Zayo eyes more AI growth with $4.25B Crown Castle deal

  • Zayo will acquire Crown Castle’s fiber assets, adding 90,000 route miles to its long-haul network
  • The move comes as Zayo anticipates a “shift in AI gravity,” according to neXtCurve analyst Leonard Lee
  • Crown Castle’s fiber business has faced financial trouble for some time

Zayo’s long-haul fiber biz just got a hefty boost, as the company announced it will acquire Crown Castle’s fiber assets for $4.25 billion.

The transaction will see Zayo add approximately 90,000 new route miles to its network, connecting metro areas like New York, Los Angeles and Miami "where high speed, low latency routes are needed and growing," said Marc Ganzi, CEO of DigitalBridge (which partially owns Zayo), on LinkedIn.

Unsurprisingly, Zayo intends to use Crown Castle’s assets to connect data centers across the country and provide enterprises improved access to the networks that power cloud computing and AI. The company has long-predicted the surge in demand for AI-based services and has been preparing accordingly, Zayo’s product chief Bill Long told us in February.

News of the acquisition comes after Reuters reported in January Zayo was the frontrunner to buy Crown Castle’s assets, outbidding private equity firm TPG. 

According to neXt Curve Executive Analyst Leonard Lee, Zayo is diversifying its portfolio in anticipation of “a shift in AI gravity.”

Essentially, the move aligns with the narrative that AI “will transition from massive model training [via] multi-site superclusters to what is expected to be a larger inference opportunity,” he told Fierce, as enterprises and consumers continue to consume AI services.

Money from AI networking is already flowing for Zayo, which closed more than $1 billion in AI-related contracts in 2024 and has another $3 billion in the pipeline. Fellow long-haul fiber player Lumen has also doubled down on data center and AI connectivity, with more than $8 billion worth hyperscale networking deals under its belt.

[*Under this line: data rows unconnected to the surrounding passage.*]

(** * pmxt Python SDK: local filter and match engine, sidecar supervisor

    A shallow embedding of
      - [sdks/python/pmxt/models.py]  ([MarketList.match]),
      - [sdks/python/pmxt/client.py]  ([Exchange.filter_markets],
        [Exchange.filter_events], the response and credential helpers,
        [Exchange.load_markets] and the port discovery step of
        [Exchange.__init__]),
      - [sdks/python/pmxt/server_manager.py] ([ServerManager]),
    followed by the properties of these functions.

    Conventions of the embedding.
      - A Python [str] is the list of its characters, each character being
        its Unicode code point; lengths and slices count characters.
        [str.lower] depends on the Unicode tables of the interpreter: it is a
        parameter [lower] of every function that calls it, and nothing is
        assumed about it.
      - A Python number (an [int] or a finite [float]) is a rational of [Q];
        [<] and [>] are the exact order.
      - An exception is a class tag with the text [str(e)] gives; a call
        that can raise returns a [result].
      - The supervisor runs in a state and error monad over a [world]: the
        lock file, the process table, the clock, the health endpoint and the
        launcher. *)

From Stdlib Require Import ZArith QArith Lia Bool Btauto List String Ascii DecimalString.
From stdpp Require Import base option list gmap strings.

Set Warnings "-register-all,-notation-for-abbreviation".

(** ** Python primitives *)

Module Py.

(** A character is its code point, a number of [N]; a string is the list
    of its characters. *)
Notation str := (list N) (only parsing).

(** A string literal of the source text.  The literals of the modelled code
    are made of ASCII characters, whose code point is their byte. *)
Fixpoint lit (s : string) : str :=
  match s with
  | EmptyString => []
  | String c r => N_of_ascii c :: lit r
  end.

(** [a == b] on strings. *)
Fixpoint str_eqb (a b : str) : bool :=
  match a, b with
  | [], [] => true
  | x :: a', y :: b' => (x =? y)%N && str_eqb a' b'
  | _, _ => false
  end.

(** [s.startswith(sub)] *)
Fixpoint startswith (sub s : str) : bool :=
  match sub, s with
  | [], _ => true
  | x :: sub', y :: s' => (x =? y)%N && startswith sub' s'
  | _ :: _, [] => false
  end.

(** [sub in s] on strings. *)
Fixpoint str_in (sub s : str) : bool :=
  startswith sub s ||
  match s with
  | [] => false
  | _ :: r => str_in sub r
  end.

(** Truth value of a string: [bool(s)]. *)
Definition str_truthy (s : str) : bool :=
  match s with
  | [] => false
  | _ :: _ => true
  end.

(** [s[:n]] *)
Fixpoint slice_to (n : nat) (s : str) : str :=
  match n, s with
  | S k, c :: r => c :: slice_to k r
  | _, _ => []
  end.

The Reuters report had hinted Zayo could also acquire Crown Castle’s small cell business, however EQT – Zayo’s other parent company – will independently acquire those assets. What Zayo will do is provide fiber to those small cells via a “long-term commercial agreement.”

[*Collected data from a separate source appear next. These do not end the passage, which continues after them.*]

(** The data of a user after the cleanup: the wallet address and the
    session identifier, each kept when it is true. *)
Definition kept_fields (fields : gmap string value) : gmap string value :=
  let wallet_address := default VNone (fields !! "wallet_address") in
  let session_id := default VNone (fields !! "session_id") in
  let kept := if truthy wallet_address
              then <["wallet_address" := wallet_address]> ∅ else ∅ in
  if truthy session_id then <["session_id" := session_id]> kept else kept.

Definition cleaned (uid : Z) (b : bot) : bot :=
  {| user_states := <[uid := IDLE]> (user_states b);
     user_data := match user_data b !! uid with
                  | Some fields => <[uid := kept_fields fields]> (user_data b)
                  | None => user_data b
                  end;
     chat_histories := chat_histories b;
     signer_configured := signer_configured b |}.

(** A hexadecimal digit, in the words of the claim: 0-9, a-f, A-F. *)
Definition is_hex_char (c : ascii) : bool :=
  is_digit c || char_between 97 102 c || char_between 65 70 c.

(** The acceptance condition, in the words of the claim. *)
Definition well_formed_address (a : string) : Prop :=
  String.length a = 42%nat
  /\ startswith "0x" a = true
  /\ String.length (drop_chars 2 a) = 40%nat
  /\ string_forallb is_hex_char (drop_chars 2 a) = true.

(** The state and the stored address once [handle_wallet_address] has set
    them. *)
Definition wallet_accepted (uid : Z) (address : string) (b : bot) : Prop :=
  user_states b !! uid = Some WAITING_FOR_SWAP_REQUEST
  /\ exists fields, user_data b !! uid = Some fields
                    /\ fields !! "wallet_address" = Some (VStr address).

Section WithDecoder.

Variable json_loads : string -> result value.

(** The bots that exist: a new bot, and the bot after any update. *)
Inductive reachable : bot -> Prop :=
| reachable_new signer : reachable (new_bot signer)
| reachable_step b e u :
    reachable b -> env_ok e -> reachable (step json_loads e u b).

End WithDecoder.

(** *** A conversation *)

Definition valid_address : string := "0x52908400098527886E0F7030069857D2E4169EE7".

Definition private_message (s : string) : update :=
  TextMessage {| message_text := s; user_id := 7; chat_type := "private";
                 bot_username := Some "bitte_bot"; reply_to_bot := false |}.

(** The world of the conversation: the scoring agent answers 7, the swap
    agent proposes a swap by a tool call with its result. *)
Definition story_env : env :=
  {| scoring_exchange := Response 200 (Ok (StreamSpec.text_line "7"));
     agent_exchange :=
       Response 200
         (Ok (join_lines [ StreamSpec.text_line "Swap ready.";
                           StreamSpec.call_line "x";
                           StreamSpec.result_line "x" ]));
     user_message_uuid := "m1";
     session_uuid := "s1";
     assistant_uuid := "a1";
     chain_outcome := Raise ClientError |}.

Definition run (updates : list update) (b : bot) : bot :=
  fold_left (fun b u => step Json.loads story_env u b) updates b.

(** After the URL. *)
Definition awaiting_wallet : bot :=
  run [StartCommand 7; private_message "https://x.com/a/status/1"] (new_bot false).

(** After the URL, the wallet address and a swap request. *)
Definition awaiting_confirmation : bot :=
  run [private_message ("  " ++ valid_address); private_message "all to ETH"]
    awaiting_wallet.

(** The data of the user when the confirmation is awaited. *)
Definition confirmation_fields : gmap string value :=
  default ∅ (user_data awaiting_confirmation !! 7).

End FinalSpec.

(** ** Allocations as dictionaries *)
Module AllocationSpec.

(** The closed vocabulary of token symbols. *)
Definition vocabulary : list string := ["USDC"; "ETH"; "NATIVE"].

(** An allocation as a dictionary holds it: no symbol twice, every symbol
    one of the vocabulary, every share a percentage. *)
Definition well_formed (allocation : list (string * Z)) : Prop :=
  NoDup (map fst allocation)
  /\ Forall (fun kv => In (fst kv) vocabulary /\ 0 <= snd kv <= 100) allocation.

(** A match of either pattern: a run of digits and a symbol of the
    vocabulary. *)
Definition percentage_of_symbol (m : string * string) : Prop :=
  string_forallb is_digit (fst m) = true /\ In (snd m) vocabulary.

(** An entry of an allocation under construction. *)
Definition share_of_symbol (kv : string * Z) : Prop :=
  In (fst kv) vocabulary /\ 0 <= snd kv.

(** An entry of the formatted text, and the groups a match of it has. *)
Definition entry_text (kv : string * Z) : string :=
  (str_of_int (snd kv) ++ "% " ++ fst kv)%string.

Definition entry_groups (kv : string * Z) : string * string :=
  (str_of_int (snd kv), fst kv).

End AllocationSpec.

(** ** The content of a stream *)
Module ContentSpec.

(** The string a decoded payload contributes to the content. *)
Definition as_text (v : value) : option string :=
  match v with VStr s => Some s | _ => None end.

(** A tool call the merge can handle: an object whose [toolCallId], when it
    has one, can be a dictionary key. *)
Definition mergeable (call : value) : bool :=
  match call with
  | VDict fields => hashable (default VNone (dict_get "toolCallId" fields))
  | _ => false
  end.

(** Every stored record is an object. *)
Definition records (d : kdict) : Prop := Forall (fun kv => exists r, snd kv = VDict r) d.

(** A string whose JSON literal is the string between quotes: no quote, no
    backslash, no control character. *)
Definition literal (s : string) : Prop :=
  string_forallb (fun c => negb (Ascii.eqb c Json.quote)
                           && negb (Ascii.eqb c Json.backslash)
                           && (32 <=? char_code c)) s = true.

(** What a parser returns on a stream of text. *)
Definition text_parse (uuid text : string) : parsed :=
  {| assistant_message :=
       if is_empty text then None else Some (make_assistant_message uuid text []);
     content := text;
     tool_invocations := [] |}.

Section WithDecoder.

Variable json_loads : string -> result value.

(** The text deltas of a body, in stream order. *)
Definition text_events (body : string) : list string :=
  omap as_text (omap (StreamSpec.payload_of json_loads "0:") (split_lines body)).

End WithDecoder.

(** A state after more text deltas. *)
Definition add_texts (st : stream_state) (ss : list string) : stream_state :=
  {| assistant_content := assistant_content st ++ String.concat EmptyString ss;
     tool_calls := tool_calls st;
     tool_results := tool_results st |}.

End ContentSpec.

(** ** Score lines *)
Module ScoreSpec.

(** A text without whitespace. *)
Definition solid (s : string) : Prop :=
  string_forallb (fun c => negb (is_space c)) s = true.

End ScoreSpec.

(** ** Sessions of [final.py] *)
Module SessionSpec.
Import Final.

(** The user an update comes from. *)
Definition update_user (u : update) : Z :=
  match u with
  | StartCommand uid | HelpCommand uid | WalletCommand uid | ResetCommand uid
  | CallbackQuery uid _ => uid
  | TextMessage m => user_id m
  end.

(** What the bot holds about one user. *)
Definition session (uid : Z) (b : bot)
  : option UserState * option (gmap string value) * option (list chat_message) :=
  (user_states b !! uid, user_data b !! uid, chat_histories b !! uid).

All told, the combined value of Crown Castle’s fiber and small cell businesses is $8.5 billion. The transaction with Zayo is expected to close in the first half of 2026.

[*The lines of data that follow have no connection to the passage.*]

(** * dependency_graph: import extraction, resolution and clustering

    A shallow embedding of the analysis pipeline of the dependency-graph
    tool (src/core and src/include), with the properties its
    specification states about it.

    Conventions of the embedding.
    - A Python [str] is a [string]; one [ascii] stands for one character.
    - A dict whose iteration order is observable ([cluster_mappings],
      [module_by_name]) is an association list in insertion order.
    - Module objects are shared and mutated ([module.imported_modules] is
      assigned during analysis), so the analyzer keeps them in a store and
      every other structure refers to them by address. *)

From stdpp Require Import base list strings.
From Stdlib Require Import Ascii Lia.

Local Open Scope string_scope.
Local Open Scope list_scope.

Set Warnings "-register-all".

(** ** Python string operations used by the sources *)

Module PyStr.

(** [s.startswith(p)] *)
Definition startswith (s p : string) : bool := String.prefix p s.

(** [c in s] for a single character [c] *)
Fixpoint contains_char (c : ascii) (s : string) : bool :=
  match s with
  | EmptyString => false
  | String a s' => if Ascii.eqb a c then true else contains_char c s'
  end.

(** [s[n:]] *)
Fixpoint drop (n : nat) (s : string) : string :=
  match n, s with
  | O, _ => s
  | S _, EmptyString => EmptyString
  | S n', String _ s' => drop n' s'
  end.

Crown Castle’s troubled fiber biz

Crown Castle owns and operates more than 40,000 towers across the U.S., many of which are used by the big 3 wireless carriers. But the state of its fiber business has been shaky for years.

In late 2023, investment firm Elliott Management urged Crown Castle to undertake a strategic review of its fiber assets, claiming the current business was a “value-destructive strategy.”

As if Crown didn’t have enough problems, longtime CEO Jay Brown left the company shortly after Elliott called for the strategic review – kicking off a drama-filled leadership saga.

Ganzi on LinkedIn said he wished Crown Castle “all the best as you pivot rightfully to a full tower business model and unlock value for your shareholders.”